Copy every line below that has the word "else" in it.

= = = = =

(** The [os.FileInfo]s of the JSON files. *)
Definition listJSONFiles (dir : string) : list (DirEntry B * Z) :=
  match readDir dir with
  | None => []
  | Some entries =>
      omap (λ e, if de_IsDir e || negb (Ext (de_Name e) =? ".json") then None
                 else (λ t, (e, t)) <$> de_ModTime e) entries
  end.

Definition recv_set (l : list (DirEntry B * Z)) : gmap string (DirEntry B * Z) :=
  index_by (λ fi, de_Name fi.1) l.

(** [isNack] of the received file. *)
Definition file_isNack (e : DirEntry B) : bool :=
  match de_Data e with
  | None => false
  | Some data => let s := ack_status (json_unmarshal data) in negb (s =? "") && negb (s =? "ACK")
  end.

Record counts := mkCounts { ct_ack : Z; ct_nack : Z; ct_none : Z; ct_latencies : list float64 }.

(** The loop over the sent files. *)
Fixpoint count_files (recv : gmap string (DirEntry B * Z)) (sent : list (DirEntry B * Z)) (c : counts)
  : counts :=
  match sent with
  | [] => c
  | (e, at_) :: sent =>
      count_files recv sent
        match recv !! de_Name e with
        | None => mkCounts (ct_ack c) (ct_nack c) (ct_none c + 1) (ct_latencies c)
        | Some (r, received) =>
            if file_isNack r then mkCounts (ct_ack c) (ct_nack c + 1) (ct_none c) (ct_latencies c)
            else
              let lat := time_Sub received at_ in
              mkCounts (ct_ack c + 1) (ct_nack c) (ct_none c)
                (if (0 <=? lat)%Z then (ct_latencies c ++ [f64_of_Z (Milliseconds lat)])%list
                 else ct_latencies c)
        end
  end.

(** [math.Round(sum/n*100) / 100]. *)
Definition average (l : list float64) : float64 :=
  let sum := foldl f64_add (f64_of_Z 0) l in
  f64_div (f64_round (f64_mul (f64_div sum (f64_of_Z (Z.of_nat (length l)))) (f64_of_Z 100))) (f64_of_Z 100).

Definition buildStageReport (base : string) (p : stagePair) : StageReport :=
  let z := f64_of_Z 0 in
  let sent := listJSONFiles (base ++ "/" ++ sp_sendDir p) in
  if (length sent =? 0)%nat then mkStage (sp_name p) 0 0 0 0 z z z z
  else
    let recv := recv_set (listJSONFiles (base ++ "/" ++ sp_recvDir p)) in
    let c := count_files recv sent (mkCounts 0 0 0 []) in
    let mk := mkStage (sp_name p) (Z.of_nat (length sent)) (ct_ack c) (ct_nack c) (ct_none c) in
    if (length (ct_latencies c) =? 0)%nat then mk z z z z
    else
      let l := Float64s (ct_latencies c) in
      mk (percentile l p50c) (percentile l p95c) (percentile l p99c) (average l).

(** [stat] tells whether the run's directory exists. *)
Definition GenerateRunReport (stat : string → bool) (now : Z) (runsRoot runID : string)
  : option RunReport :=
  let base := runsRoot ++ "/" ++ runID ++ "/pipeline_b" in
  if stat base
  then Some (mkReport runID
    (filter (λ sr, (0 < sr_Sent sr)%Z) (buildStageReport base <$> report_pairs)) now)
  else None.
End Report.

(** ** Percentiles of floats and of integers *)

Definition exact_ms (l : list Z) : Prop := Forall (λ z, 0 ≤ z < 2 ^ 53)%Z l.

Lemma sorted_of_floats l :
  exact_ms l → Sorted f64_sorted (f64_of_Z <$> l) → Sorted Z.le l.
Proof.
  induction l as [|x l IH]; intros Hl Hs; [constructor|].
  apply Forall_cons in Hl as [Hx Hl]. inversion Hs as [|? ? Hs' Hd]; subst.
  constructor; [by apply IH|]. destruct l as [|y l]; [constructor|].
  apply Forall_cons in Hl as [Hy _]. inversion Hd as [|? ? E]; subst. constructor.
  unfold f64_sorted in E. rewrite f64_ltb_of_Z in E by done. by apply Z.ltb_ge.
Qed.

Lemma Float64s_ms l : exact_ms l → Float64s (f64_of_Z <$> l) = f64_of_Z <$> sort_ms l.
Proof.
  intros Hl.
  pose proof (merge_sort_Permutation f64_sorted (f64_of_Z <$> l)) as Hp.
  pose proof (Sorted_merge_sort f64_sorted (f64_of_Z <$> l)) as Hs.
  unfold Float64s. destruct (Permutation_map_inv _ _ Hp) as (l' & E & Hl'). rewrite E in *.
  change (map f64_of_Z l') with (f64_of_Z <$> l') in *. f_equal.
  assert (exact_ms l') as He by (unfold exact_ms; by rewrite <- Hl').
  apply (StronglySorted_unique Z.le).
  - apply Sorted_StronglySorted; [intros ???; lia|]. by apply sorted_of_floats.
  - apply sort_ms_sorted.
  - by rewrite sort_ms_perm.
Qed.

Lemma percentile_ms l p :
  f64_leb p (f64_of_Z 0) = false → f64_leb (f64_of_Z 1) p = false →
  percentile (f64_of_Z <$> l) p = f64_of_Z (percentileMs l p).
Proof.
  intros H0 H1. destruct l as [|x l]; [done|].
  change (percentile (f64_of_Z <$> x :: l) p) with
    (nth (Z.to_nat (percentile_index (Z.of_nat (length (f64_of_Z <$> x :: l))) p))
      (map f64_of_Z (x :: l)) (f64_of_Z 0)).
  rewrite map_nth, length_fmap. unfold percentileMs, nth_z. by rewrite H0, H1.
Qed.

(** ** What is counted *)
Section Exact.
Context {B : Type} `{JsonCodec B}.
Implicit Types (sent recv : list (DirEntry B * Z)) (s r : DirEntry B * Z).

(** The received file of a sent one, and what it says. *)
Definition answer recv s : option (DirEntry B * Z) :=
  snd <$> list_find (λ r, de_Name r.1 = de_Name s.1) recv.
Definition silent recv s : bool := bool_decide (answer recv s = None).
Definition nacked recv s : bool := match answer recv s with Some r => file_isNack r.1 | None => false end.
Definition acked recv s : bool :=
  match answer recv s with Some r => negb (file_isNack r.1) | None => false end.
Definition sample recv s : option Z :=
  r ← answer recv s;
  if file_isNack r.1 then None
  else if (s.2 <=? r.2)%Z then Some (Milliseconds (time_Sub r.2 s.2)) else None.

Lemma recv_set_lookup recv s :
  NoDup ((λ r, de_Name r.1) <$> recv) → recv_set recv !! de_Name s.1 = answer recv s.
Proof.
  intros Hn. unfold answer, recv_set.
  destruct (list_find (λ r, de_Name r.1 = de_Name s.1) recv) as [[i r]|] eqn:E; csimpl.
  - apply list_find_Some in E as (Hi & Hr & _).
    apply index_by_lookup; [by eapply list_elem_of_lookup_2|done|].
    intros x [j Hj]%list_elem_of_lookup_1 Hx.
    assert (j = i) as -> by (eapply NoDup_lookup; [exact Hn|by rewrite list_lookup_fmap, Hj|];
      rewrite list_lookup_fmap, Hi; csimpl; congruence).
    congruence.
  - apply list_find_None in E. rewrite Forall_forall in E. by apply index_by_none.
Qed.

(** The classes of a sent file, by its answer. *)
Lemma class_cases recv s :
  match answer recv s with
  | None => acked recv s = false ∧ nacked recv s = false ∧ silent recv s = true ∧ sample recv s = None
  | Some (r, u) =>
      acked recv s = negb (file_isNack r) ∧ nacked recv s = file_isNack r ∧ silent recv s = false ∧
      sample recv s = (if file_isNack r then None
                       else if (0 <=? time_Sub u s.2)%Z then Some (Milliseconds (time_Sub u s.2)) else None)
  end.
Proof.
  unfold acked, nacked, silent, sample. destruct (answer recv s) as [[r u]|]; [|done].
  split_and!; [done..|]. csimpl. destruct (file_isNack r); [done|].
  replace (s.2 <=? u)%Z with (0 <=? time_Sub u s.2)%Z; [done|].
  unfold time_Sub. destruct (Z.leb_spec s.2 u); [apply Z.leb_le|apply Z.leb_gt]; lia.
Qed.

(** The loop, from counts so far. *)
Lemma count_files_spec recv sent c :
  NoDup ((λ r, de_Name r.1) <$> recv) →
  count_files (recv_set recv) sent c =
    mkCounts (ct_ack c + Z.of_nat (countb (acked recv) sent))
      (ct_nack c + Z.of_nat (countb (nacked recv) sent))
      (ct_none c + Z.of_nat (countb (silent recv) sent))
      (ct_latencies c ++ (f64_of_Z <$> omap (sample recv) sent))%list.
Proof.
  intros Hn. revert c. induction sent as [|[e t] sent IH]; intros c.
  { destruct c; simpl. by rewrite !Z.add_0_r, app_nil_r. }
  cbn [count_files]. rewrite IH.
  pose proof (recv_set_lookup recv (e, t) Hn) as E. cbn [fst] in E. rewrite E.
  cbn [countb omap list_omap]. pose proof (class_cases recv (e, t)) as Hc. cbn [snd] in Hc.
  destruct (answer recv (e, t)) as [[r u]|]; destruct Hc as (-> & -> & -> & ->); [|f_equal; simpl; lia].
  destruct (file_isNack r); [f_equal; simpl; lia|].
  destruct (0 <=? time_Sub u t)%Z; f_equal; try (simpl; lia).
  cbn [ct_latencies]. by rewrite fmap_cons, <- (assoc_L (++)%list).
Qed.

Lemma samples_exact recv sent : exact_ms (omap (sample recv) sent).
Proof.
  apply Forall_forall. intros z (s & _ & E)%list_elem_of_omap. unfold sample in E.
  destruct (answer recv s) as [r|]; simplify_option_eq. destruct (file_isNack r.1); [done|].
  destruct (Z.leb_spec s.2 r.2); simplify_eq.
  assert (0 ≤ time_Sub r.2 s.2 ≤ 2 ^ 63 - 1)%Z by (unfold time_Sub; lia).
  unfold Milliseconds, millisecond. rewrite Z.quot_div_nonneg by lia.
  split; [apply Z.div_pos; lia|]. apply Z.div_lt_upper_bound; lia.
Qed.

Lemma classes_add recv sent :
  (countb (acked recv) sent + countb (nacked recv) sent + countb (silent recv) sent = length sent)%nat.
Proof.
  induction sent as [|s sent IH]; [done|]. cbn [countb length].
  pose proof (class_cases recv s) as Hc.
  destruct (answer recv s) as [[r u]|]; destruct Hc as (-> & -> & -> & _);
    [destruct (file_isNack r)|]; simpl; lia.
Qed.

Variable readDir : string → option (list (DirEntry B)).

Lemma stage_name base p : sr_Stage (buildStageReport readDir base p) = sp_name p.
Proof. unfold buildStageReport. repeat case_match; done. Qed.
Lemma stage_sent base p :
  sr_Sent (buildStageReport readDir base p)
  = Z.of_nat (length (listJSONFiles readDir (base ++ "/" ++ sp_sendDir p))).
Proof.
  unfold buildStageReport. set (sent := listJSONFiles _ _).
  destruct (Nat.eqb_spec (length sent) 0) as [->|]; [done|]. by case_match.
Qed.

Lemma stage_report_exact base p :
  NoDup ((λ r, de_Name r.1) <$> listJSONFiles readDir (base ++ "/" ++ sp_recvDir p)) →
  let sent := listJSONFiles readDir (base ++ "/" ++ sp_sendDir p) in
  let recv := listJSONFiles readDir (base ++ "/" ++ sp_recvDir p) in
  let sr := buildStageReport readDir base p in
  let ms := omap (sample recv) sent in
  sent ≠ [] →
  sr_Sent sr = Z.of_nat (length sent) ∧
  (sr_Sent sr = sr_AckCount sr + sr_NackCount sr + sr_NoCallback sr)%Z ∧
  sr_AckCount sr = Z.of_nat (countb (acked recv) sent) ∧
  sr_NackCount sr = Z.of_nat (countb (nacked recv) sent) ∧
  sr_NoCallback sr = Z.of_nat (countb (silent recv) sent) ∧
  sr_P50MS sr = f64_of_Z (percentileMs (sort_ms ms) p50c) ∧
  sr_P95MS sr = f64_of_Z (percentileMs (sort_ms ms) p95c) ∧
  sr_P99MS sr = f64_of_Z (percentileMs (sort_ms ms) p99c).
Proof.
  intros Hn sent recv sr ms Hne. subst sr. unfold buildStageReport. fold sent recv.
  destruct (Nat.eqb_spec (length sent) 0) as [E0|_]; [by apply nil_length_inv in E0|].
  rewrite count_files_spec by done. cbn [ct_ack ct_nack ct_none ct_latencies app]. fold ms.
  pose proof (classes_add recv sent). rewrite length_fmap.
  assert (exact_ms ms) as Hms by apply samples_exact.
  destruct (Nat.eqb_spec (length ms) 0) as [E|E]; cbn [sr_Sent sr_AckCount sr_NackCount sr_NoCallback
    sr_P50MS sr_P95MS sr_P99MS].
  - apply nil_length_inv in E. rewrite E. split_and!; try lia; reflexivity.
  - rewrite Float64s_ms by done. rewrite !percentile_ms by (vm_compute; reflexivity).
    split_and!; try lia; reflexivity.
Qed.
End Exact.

= = = = =

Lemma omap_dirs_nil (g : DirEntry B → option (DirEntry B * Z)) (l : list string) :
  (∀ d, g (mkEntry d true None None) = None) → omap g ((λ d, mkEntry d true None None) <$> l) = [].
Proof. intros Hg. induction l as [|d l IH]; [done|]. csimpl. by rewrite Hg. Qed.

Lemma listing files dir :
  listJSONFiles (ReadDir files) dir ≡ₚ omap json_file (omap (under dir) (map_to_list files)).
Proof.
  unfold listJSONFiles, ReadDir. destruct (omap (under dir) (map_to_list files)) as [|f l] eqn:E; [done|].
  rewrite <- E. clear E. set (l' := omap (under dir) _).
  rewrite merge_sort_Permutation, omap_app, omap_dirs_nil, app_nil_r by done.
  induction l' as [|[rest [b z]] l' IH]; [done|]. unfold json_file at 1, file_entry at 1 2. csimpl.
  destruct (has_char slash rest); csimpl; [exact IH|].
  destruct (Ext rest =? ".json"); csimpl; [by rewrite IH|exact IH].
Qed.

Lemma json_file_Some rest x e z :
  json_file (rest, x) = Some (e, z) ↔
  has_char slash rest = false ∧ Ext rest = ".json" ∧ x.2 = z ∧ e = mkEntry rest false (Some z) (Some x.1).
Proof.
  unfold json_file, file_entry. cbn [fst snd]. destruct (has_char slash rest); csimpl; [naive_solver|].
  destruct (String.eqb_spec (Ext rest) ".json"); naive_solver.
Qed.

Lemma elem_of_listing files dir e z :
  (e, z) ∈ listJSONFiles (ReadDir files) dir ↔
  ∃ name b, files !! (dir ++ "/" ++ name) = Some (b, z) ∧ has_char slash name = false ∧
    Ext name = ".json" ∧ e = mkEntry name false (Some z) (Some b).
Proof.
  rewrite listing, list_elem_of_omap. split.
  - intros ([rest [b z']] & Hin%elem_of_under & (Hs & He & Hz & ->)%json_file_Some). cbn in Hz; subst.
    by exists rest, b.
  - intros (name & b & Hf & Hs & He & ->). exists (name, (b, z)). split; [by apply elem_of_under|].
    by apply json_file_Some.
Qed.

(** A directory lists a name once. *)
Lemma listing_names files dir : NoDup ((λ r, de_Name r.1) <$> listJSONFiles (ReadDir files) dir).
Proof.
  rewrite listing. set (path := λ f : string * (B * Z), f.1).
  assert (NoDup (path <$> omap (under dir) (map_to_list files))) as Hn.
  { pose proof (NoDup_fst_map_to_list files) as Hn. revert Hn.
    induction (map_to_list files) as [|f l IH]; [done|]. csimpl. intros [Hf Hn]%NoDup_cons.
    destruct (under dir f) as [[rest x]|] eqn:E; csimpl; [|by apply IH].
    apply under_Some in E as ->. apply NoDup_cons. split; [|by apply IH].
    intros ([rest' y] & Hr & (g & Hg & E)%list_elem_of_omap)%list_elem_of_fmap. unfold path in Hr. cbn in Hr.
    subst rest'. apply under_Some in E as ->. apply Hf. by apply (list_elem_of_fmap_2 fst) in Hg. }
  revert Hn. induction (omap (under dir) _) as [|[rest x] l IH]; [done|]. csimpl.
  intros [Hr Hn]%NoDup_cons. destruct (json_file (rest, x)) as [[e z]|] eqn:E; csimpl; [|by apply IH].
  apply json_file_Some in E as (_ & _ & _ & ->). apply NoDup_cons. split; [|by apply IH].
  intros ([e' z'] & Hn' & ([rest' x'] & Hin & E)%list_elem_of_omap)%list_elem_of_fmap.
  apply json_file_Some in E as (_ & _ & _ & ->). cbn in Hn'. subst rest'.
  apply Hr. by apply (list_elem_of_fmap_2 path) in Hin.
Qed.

= = = = =

Task answer:
                 else (λ t, (e, t)) <$> de_ModTime e) entries
            else
                 else ct_latencies c)
  else
    else
  else None.
  else if (s.2 <=? r.2)%Z then Some (Milliseconds (time_Sub r.2 s.2)) else None.
                       else if (0 <=? time_Sub u s.2)%Z then Some (Milliseconds (time_Sub u s.2)) else None)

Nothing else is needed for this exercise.